Class indicators in USA society?

I can’t contribute anything on US class indicators, but this thread is really interesting.

Now I’d love to know which different perceptions are caused by a different country and which by a different class background.

What’s striking is how many things are mentioned that I would have suspected to be more strongly correlated with money than class.

You forgot to say, “on Saturday” :smiley:

Admittedly, I am not in the U.S.A., but surely that cannot really be true. I’m damn poor and read a lot, and no, not the Bible, (although, I might now that you’ve mentioned it - all that sex and violence and stuff). Seriously, I have trouble believing that all poor people don’t read, whether for instruction or recreation or both. There must be quite a few people on this board that are poor but read a hell of a lot. Surely?

Newspapers? OK, you win. I no longer buy newspapers, and yes, that is to do with saving money, but I am able to read more of them on the web than I could ever afford to buy. And I get to avoid the enormous pile of paper waiting to be recycled problem :slight_smile:

Attitudes to money? Well, one tries, but it is pretty hard to save when there is only ever enough, or not quite enough.

Hmm, when I give it more thought, books are expensive, and public libraries closing to reduce municipal costs, so it might be difficult to get hold of books. However, with charity shops and exchanging with friends, there can still be some.

[QUOTE=Celyn]
Admittedly, I am not in the U.S.A., but surely that cannot really be true. I’m damn poor and read a lot, and no, not the Bible, (although, I might now that you’ve mentioned it - all that sex and violence and stuff). Seriously, I have trouble believing that all poor people don’t read, whether for instruction or recreation or both. There must be quite a few people on this board that are poor but read a hell of a lot. Surely?
[/QUOTE]

Surely there are but this board is an exception in this case, as in many things.

Reading is usually considered a major indicator of class in countries, simply because countries with a low literacy rate tend to be poorer. In the country I live in, it is considered one of the most important indicators of class standing in society. Here “street smarts” are held in much higher regard to “book smarts”, to such a degree that the population reads an average of 3 books per year and one third of the population has never finished a book.
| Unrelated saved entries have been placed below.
(* ===== verification/AndroidModel.v ===== *)
(** * Commands and their parameters on Android (data/commands/CommandModels.kt,
    data/commands/ParameterUtils.kt, feature/commands/remote/RemoteLayoutSpec.kt)

    The application's own data, the check of a parameter's value before it is sent, and
    its agreement with the server's check. *)

From S2P Require Import Prelude RustStd ThirdParty Config Validation Registry Parameters SessionState SessionManager Proto Kotlin.
From Stdlib Require Import SpecFloat.

Local Open Scope string_scope.
Local Open Scope Z_scope.

(** ** Data ([CommandModels.kt]) *)
Inductive ParameterType := SLIDER | TEXT | TOGGLE | DROPDOWN | TYPE_UNSPECIFIED.
Inductive CommandKind := SHELL_SCRIPT | SHELL_INTERACTIVE | FILE_TRANSFER | KIND_UNKNOWN.
Inductive CommandSessionMode := ONE_SHOT | REALTIME | UPLOAD | DOWNLOAD | MODE_UNSPECIFIED.
#[export] Instance ParameterType_eq_dec : EqDecision ParameterType.
Proof. solve_decision. Defined.
#[export] Instance CommandKind_eq_dec : EqDecision CommandKind.
Proof. solve_decision. Defined.
#[export] Instance CommandSessionMode_eq_dec : EqDecision CommandSessionMode.
Proof. solve_decision. Defined.

Record CommandParameter := mkCommandParameter {
  kp_name : string;
  kp_type : ParameterType;
  kp_description : string;
  kp_min : option Z;
  kp_max : option Z;
  kp_defaultValue : option string;
  kp_options : list string;
  kp_validation : option string;
  kp_labelOn : option string;
  kp_labelOff : option string;
  kp_defaultValueCommand : option string;
  kp_defaultValuePattern : option string;
}.
#[export] Instance CommandParameter_eq_dec : EqDecision CommandParameter.
Proof. solve_decision. Defined.

Record Command := mkCommand {
  kc_id : string;
  kc_name : string;
  kc_description : string;
  kc_icon : option string;
  kc_tags : list string;
  kc_parameters : list CommandParameter;
  kc_requiresConfirmation : bool;
  kc_showOutput : bool;
  kc_privileged : bool;
  kc_kind : CommandKind;
  kc_sessionMode : CommandSessionMode;
}.
#[export] Instance Command_eq_dec : EqDecision Command.
Proof. solve_decision. Defined.

Inductive CommandExecutionResult :=
  | COutput (text : string) (isError : bool)
  | CExitCode (code : Z)
  | CError (message : string).

Inductive ValidationResult := Valid | Invalid (message : string) | ValidationPending.
#[export] Instance ValidationResult_eq_dec : EqDecision ValidationResult.
Proof. solve_decision. Defined.

(** ** The layout of the remote panel ([RemoteLayoutSpec.kt]); a [Float] is a
    [spec_float]. *)
Inductive SectionType := QUICK_ACTIONS | ADJUSTMENTS | TELEMETRY.
Inductive AdjustmentControl := AcAUTO | AcSLIDER | AcTOGGLE | AcCOUNTER.
Inductive TelemetryDisplay := TdCOUNTER | TdGAUGE | TdTEXT.
Record SliderOverrides := mkSliderOverrides { so_min : option spec_float; so_max : option spec_float; so_step : option spec_float }.
Record ToggleOverrides := mkToggleOverrides { to_checkedLabel : option string; to_uncheckedLabel : option string }.
Record CounterOverrides := mkCounterOverrides { co_min : option Z; co_max : option Z }.

Inductive RemoteLayoutEntry :=
  | QuickActionEntry (id commandId : string) (labelOverride iconOverride : option string)
      (requiresConfirmationOverride showOutputOverride : option bool)
  | AdjustmentEntry (id commandId parameterName : string) (labelOverride : option string) (control : AdjustmentControl)
      (slider : option SliderOverrides) (toggle : option ToggleOverrides) (counter : option CounterOverrides)
      (helperText : option string)
  | TelemetryEntry (id sourceCommandId : string) (titleOverride : option string) (display : TelemetryDisplay)
      (unit_ : option string) (min max : option spec_float) (textTemplate : option string).

Record SectionSpec := mkSectionSpec {
  sp_sectionId : string;
  sp_type : SectionType;
  sp_title : option string;
  sp_entries : list RemoteLayoutEntry;
}.
Record RemoteLayoutSpec := mkRemoteLayoutSpec { rl_sections : list SectionSpec }.

Definition QUICK_ACTIONS_SECTION_ID : string := "quick_actions".
Definition ADJUSTMENTS_SECTION_ID : string := "adjustments".
Definition TELEMETRY_SECTION_ID : string := "telemetry".
Definition withDefaultSections : RemoteLayoutSpec :=
  mkRemoteLayoutSpec
    [mkSectionSpec QUICK_ACTIONS_SECTION_ID QUICK_ACTIONS (Some "Quick Actions") [];
     mkSectionSpec ADJUSTMENTS_SECTION_ID ADJUSTMENTS (Some "Adjustments") [];
     mkSectionSpec TELEMETRY_SECTION_ID TELEMETRY (Some "Telemetry") []].

(** ** From the wire ([GrpcCommandRepository.listCommands] and its helpers)

    Numbers the generated code does not know are [UNRECOGNIZED]. *)
Definition mapCapabilityKind (protoKind : Z) : CommandKind :=
  if protoKind =? 1 then SHELL_SCRIPT else if protoKind =? 2 then SHELL_INTERACTIVE else if protoKind =? 3 then FILE_TRANSFER
  else KIND_UNKNOWN.
Definition mapSessionMode (protoMode : Z) : CommandSessionMode :=
  if protoMode =? 1 then ONE_SHOT else if protoMode =? 2 then REALTIME else if protoMode =? 3 then UPLOAD
  else if protoMode =? 4 then DOWNLOAD else MODE_UNSPECIFIED.
Definition mapParameterType (protoType : Z) : ParameterType :=
  if protoType =? 1 then SLIDER else if protoType =? 2 then TEXT else if protoType =? 3 then TOGGLE
  else if protoType =? 4 then DROPDOWN else TYPE_UNSPECIFIED.

Definition command_parameter (p : proto.CapabilityParameter) : CommandParameter :=
  mkCommandParameter (proto.name p) (mapParameterType (proto.type p)) (proto.description p) (proto.min p) (proto.max p)
    (proto.default_value p) (proto.options p) (proto.validation p) (proto.label_on p) (proto.label_off p)
    (proto.default_value_command p) (proto.default_value_pattern p).
Definition command_of (c : proto.Capability) : Command :=
  mkCommand (proto.cap_id c) (proto.cap_name c) (proto.cap_description c) None (proto.cap_tags c)
    (command_parameter <$> proto.cap_parameters c) (default false (proto.cap_requires_confirmation c)) true
    (default false (proto.cap_privileged c)) (mapCapabilityKind (proto.cap_kind c)) (mapSessionMode (proto.cap_session_mode c)).

(** ** Checking a value ([ParameterUtils.kt]) *)
Definition toProtoParameter (p : CommandParameter) : proto.CapabilityParameter :=
  let protoType := match kp_type p with SLIDER => 1 | TEXT => 2 | TOGGLE => 3 | DROPDOWN => 4 | TYPE_UNSPECIFIED => 0 end in
  proto.mkCapabilityParameter (kp_name p) protoType (kp_description p) (kp_min p) (kp_max p) (kp_defaultValue p) (kp_options p)
    (kp_validation p) (kp_labelOn p) (kp_labelOff p) (kp_defaultValueCommand p) (kp_defaultValuePattern p).

Definition defaultValueFor (type : ParameterType) : string :=
  match type with SLIDER => "0" | TEXT => "" | TOGGLE => "false" | DROPDOWN => "" | TYPE_UNSPECIFIED => "" end.

(** Java's regular expressions: whether a pattern compiles, whether it matches a whole
    text. *)
Class JavaRegex := {
  java_pattern : string → bool;
  java_matches : string → string → bool;
}.

Section check.
Context `{JavaRegex}.

Definition validateParameterValue (parameter : proto.CapabilityParameter) (value : string) : ValidationResult :=
  if proto.type parameter =? 1 then
    match to_int_or_null value with
    | None => Invalid "Must be a number"
    | Some numValue =>
        if match proto.min parameter with Some min => numValue <? min | None => false end
        then Invalid (fmt ["Minimum value is "; pretty (default 0 (proto.min parameter))])
        else if match proto.max parameter with Some max => max <? numValue | None => false end
        then Invalid (fmt ["Maximum value is "; pretty (default 0 (proto.max parameter))])
        else Valid
    end
  else if proto.type parameter =? 2 then
    match proto.validation parameter with
    | Some validation =>
        if is_blank validation then Valid
        else if negb (java_pattern validation) then Invalid "Invalid validation pattern"
        else if negb (java_matches validation value) then Invalid "Invalid format" else Valid
    | None => Valid
    end
  else if proto.type parameter =? 3 then
    if bool_decide (value = "true") || bool_decide (value = "false") then Valid else Invalid "Must be true or false"
  else if proto.type parameter =? 4 then
    if bool_decide (value ∈ proto.options parameter) then Valid else Invalid "Invalid selection"
  else Invalid "Unknown parameter type".
End check.

(** ** Agreement with the server *)
(** The parameter as the server announces it. *)
Definition announced (p : CapabilityParameterConfig) : proto.CapabilityParameter := proto_from_parameter (CapabilityParameter_from p).

Lemma announced_kept p : toProtoParameter (command_parameter (announced p)) = announced p.
Proof.
  unfold toProtoParameter, command_parameter, announced, proto_from_parameter. cbn. f_equal.
  unfold param_type_number. repeat case_bool_decide; reflexivity.
Qed.

(** What a match in Java says about the search of the Rust crate, for the patterns of
    one configuration: a whole match is a match, and the pattern compiles. *)
Class RegexesAgree `{JavaRegex, RegexEngine} (p : CapabilityParameterConfig) := regexes_agree : ∀ re v,
  pc_validation p = Some re → java_pattern re = true → java_matches re v = true →
  regex_error re = None ∧ regex_is_match re v = true.

Section agreement.
Context `{JavaRegex, RegexEngine}.

(** The texts the two checks read alike. *)
Definition read_alike (p : CapabilityParameterConfig) (v : string) : Prop :=
  (pc_param_type p = "slider" → string_forall is_ascii v = true) ∧
  (∀ re, pc_validation p = Some re → is_blank re = false).

Lemma announced_value_accepted c p v : RegexesAgree p → param_ok p → read_alike p v →
  validateParameterValue (announced p) v = Valid → validate_parameter_value c p v = Ok tt.
Proof.
  intros Hre [_ Ht] [Hascii Hblank] Hv. apply validate_parameter_value_iff. revert Hv.
  unfold validateParameterValue, announced, proto_from_parameter. cbn -[param_type_number is_blank to_int_or_null].
  unfold param_type_number.
  destruct (bool_decide_reflect (pc_param_type p = "slider")) as [E|E]; cbn -[is_blank to_int_or_null].
  { rewrite to_int_or_null_ascii by auto. destruct (parse_i32 v) as [n|] eqn:En; [|done]. intros Hv. apply (val_slider _ _ n); [done..| |].
    - intros min Em. rewrite Em in Hv. destruct (Z.ltb_spec n min); [done|]. done.
    - intros max Em. rewrite Em in Hv. destruct (match pc_min p with Some min => n <? min | None => false end); [done|].
      destruct (Z.ltb_spec max n); done. }
  destruct (bool_decide_reflect (pc_param_type p = "text")) as [E1|E1]; cbn -[is_blank].
  { intros Hv. apply val_text; [done|]. intros re Er. rewrite Er, (Hblank _ Er) in Hv.
    destruct (java_pattern re) eqn:Hp; [|done]. destruct (java_matches re v) eqn:Hm; [|done]. by apply Hre. }
  destruct (bool_decide_reflect (pc_param_type p = "toggle")) as [E2|E2]; cbn.
  { intros Hv. apply val_toggle; [done|]. repeat case_bool_decide; [set_solver..|done]. }
  destruct (bool_decide_reflect (pc_param_type p = "dropdown")) as [E3|E3]; cbn; [|done].
  intros Hv. case_bool_decide; [|done]. by apply val_dropdown.
Qed.
End agreement.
Needless to say, it’s a Third World country.

This is the same case in the US (though certainly not to such a degree), where “street smarts” and “country know-how” are seen as features of the working class and are better perceived socially than scientific and technical education.
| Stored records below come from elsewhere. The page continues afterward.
Lemma layout_edits_lose_nothing_witness : ∃ spec',
  edited demo_layout [demo_entry "3" "c"] [demo_entry "2" "b"] spec' ∧
  (all_entries spec' ++ [demo_entry "2" "b"])%list ≡ₚ (all_entries demo_layout ++ [demo_entry "3" "c"])%list.
Proof.
  set (e1 := CanvasDrop TELEMETRY_SECTION_ID QUICK_ACTIONS_SECTION_ID 0 (demo_entry "1" "a")).
  set (e2 := QuickAdd (LibQuickAction (demo_quick "c")) "3"). set (e3 := RemoveEntry QUICK_ACTIONS_SECTION_ID 0).
  pose proof (edited_cons e1 demo_layout _ _ _ eq_refl (edited_cons e2 _ _ _ _ I (edited_cons e3 _ _ _ _ I (edited_nil _)))) as He.
  assert (removed e1 demo_layout ++ removed e2 (updateSpec e1 demo_layout) ++ removed e3 (updateSpec e2 (updateSpec e1 demo_layout)) ++ []
    = [demo_entry "2" "b"])%list as Er by (vm_compute; reflexivity). rewrite Er in He.
  eexists. split; [exact He|]. refine (proj1 (layout_edits_lose_nothing demo_layout _ _ _ _ _ He)).
  - apply (bool_decide_unpack _). vm_compute. exact I.
  - intros x Hx. apply (list_elem_of_lookup_1) in Hx as [i Hx]. repeat (destruct i as [|i]; [injection Hx as <-; vm_compute; repeat constructor|]). done.
Defined.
This island sounds as though it belongs in a scary story involving a Big Nasty Plague that arrives on the island and then all the outsiders get to survive. :smiley:

It might be different in the States, but I understand from a friend who delivers food that the poorer people (around here, anyway) are generally more generous in terms of tipping the delivery driver than the well off.

Your good points mean that I might have to backtrack a bit here. :smack: I used to teach Adult Literacy/Adult Basic Skills (although only in a voluntary way - so have no special qualifications therein), and, because it was a while ago, I am perhaps forgetting things that I ought to know. What I mean is, that the statistics for people who only read about three books per year are pretty horrifying here in Britain too. But I have to remember that reading, per se, is not all that wonderful, compared to knowing how to repair plumbing or sort out a dead car engine, or to cook great food.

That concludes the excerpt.